Eso y que las esposas eran frías al contacto con la piel.

—¿Qué hora es, qué día?

—Es sábado.

Por la tarde ella le soltó un rato un brazo. Luego él se lo dejó volver a sujetar. Después ella le soltó el otro y lo mismo. Trajo una palangana con agua y lo fue lavando. Durmió allí mismo. Acurrucada entre su brazo derecho y su pierna derecha y como si fuera ciertamente el perro que había dejado de ser. Solo que otra vez aquella visión. La de la muchacha desnuda y los dos niños. Que jugaban en torno a una mesa. Los dos de rodillas haciendo ruidos. Mientras la muchacha parecía vagar. Y la vaga sensación, así se lo contó a él, de algo que pareciera querer llegar. Un recuerdo. Le dio de desayunar fruta y cereales. Y luego pezón. Y lo demás. Así la mañana. Pero que ella proponía, si él lo entendía, que aquello que los dos tenían diera un salto cualitativo. Hacia donde fuera.
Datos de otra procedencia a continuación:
(** The comparison with [since+1] is made on wrapped integers: a cursor at the
    top of the range is told of a gap no ring can have, an empty one included. *)
Lemma max_cursor_reports_gap r t sub c : steady r t -> sub_since sub = 2 ^ 63 - 1 ->
  Forall (fun x => 0 < er_Seq x < 2 ^ 63) (et_rows t) ->
  drained c (emitEvictionGap r sub c)
    [streamDropFrame (sub_id sub) (- 2 ^ 63) (head_seq (et_rows t) - 1)].
Proof.
  intros Hst Hsince Hp. destruct (Hst 0%nat) as [E1 E2].
  assert (Hh : 0 <= head_seq (et_rows t) < 2 ^ 63).
  { destruct (et_rows t); cbn; [lia|]. inversion Hp; lia. }
  unfold emitEvictionGap, OldestSeq, et_Stats. rewrite E1, E2, Hsince. cbn -[pushNotification wrap64].
  rewrite (wrap64_id (head_seq _ - 1)) by lia.
  change (wrap64 (2 ^ 63 - 1 + 1)) with (- 2 ^ 63).
  rewrite (proj2 (Z.leb_gt _ _)) by lia. apply push_drained.
Qed.

Lemma replaySubscription_spec fuel r t c sub c' sub' :
  steady r t -> int64 (sub_since sub + 1) -> ascending_rows (et_rows t) ->
  Forall (fun x => 0 < er_Seq x < 2 ^ 63) (et_rows t) ->
  (length (et_rows t) < fuel)%nat ->
  replaySubscription fuel r c sub = (c', sub') ->
  drained c c' (gap_frames sub (head_seq (et_rows t)) ++ batch_frames sub (unread (sub_since sub) t)) /\
  (c_cancelled c' = false ->
   sub' = set_lastSeq (max_seq (sub_lastSeq sub) (unread (sub_since sub) t)) sub).
Proof.
  intros Hst Hsince Hs Hp Hf E. eapply replay_loop_spec in E as [D L]; try done.
  - split; [|done]. eapply drained_trans; [by apply emitEvictionGap_drained|done].
  - eapply Forall_impl; [exact Hp|]. cbn. lia.
  - unfold unread. rewrite length_map.
    pose proof (f_equal length (ascending_cut er_Seq (sub_since sub) _ Hs)) as El.
    rewrite length_app in El. lia.
Qed.
Example demo_session : (@acceptLoop demo_gate_library demo_dispatcher demo_requests 1000 (Some 1000)
    (mkConnFaults false false false)
    (mkArrivals [(10, "HEL"); (20, "LO" +:+ String nl "status"); (9000000000, String nl ("subscribe" +:+ String nl "wait"))] AtEOF 9000000001)
    (NewServer "v1.2.3+g1a2b3c")).1
  = Some (mkServed [HelloResult (JNum "1") "1.2.3+g1a2b3c" 2] ["status"; "subscribe"; "wait"] [] [("status", None); ("wait", None)]).
Proof. vm_compute. reflexivity. Qed.
Example demo_late : (@acceptLoop demo_gate_library demo_dispatcher demo_requests 1000 (Some 1000)
    (mkConnFaults false false false) (mkArrivals [(10, "HEL"); (5000000000, "LO" +:+ String nl "status")] AtEOF 5000000001)
    (NewServer "v1.2.3")).1
  = Some (mkServed [HelloError JNull (-32008) "protocol_mismatch" "handshake timed out"] [] [] []).
Proof. vm_compute. reflexivity. Qed.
Hacia que no nos mintamos más. Hacia que pensemos quién es cada uno. Y lo asumamos. Signifique eso lo que signifique. Lo dijo y luego se arrepintió. Porque entendió lo que estaba diciendo y se sintió expuesta y tuvo que encerrarse en el baño y tomar mucho aire y no mirar en ningún momento a la mujer rubia que la esperaba con los ojos incendiados. De regreso a la habitación llevaba la llave de las esposas. Él la miró.

—Eres libre —eso le dijo.

Luego abrió las esposas y él fue frotándose lentamente las muñecas, los tobillos. Mientras ella se sentía emparedada, comprimida contra la pared. Eso y que los ojos de él eran más verdes que otras veces. La llamó con la mano. La sentó en la cama. Le abrió otra vez la chaqueta. Ella notó su presión. Cerró los ojos. Fue lento. Tranquilo. No una carrera hacia un precipicio sino un paseo por un lago. Otra vez sus ojos. La sonrisa. Y que, eso él, lo tenía que pensar. ¿El qué? Aquello que ella había propuesto de volver a pensarlo todo. Ella parpadeó. Aún. Pero que ella tenía que devolverle su teléfono y que mejor iban los dos. Los cárabos, inquietos, anhelantes, vigilaron la salida del coche. Entonces la ruta por los polígonos y luego otra vez un beso. Te dejo donde quieras. Mejor déjame en la plaza. Está bien. Y hablamos. Pronto. Ella lo miró marcharse desde detrás del volante. Con su ropa nueva. Una silueta más en la noche.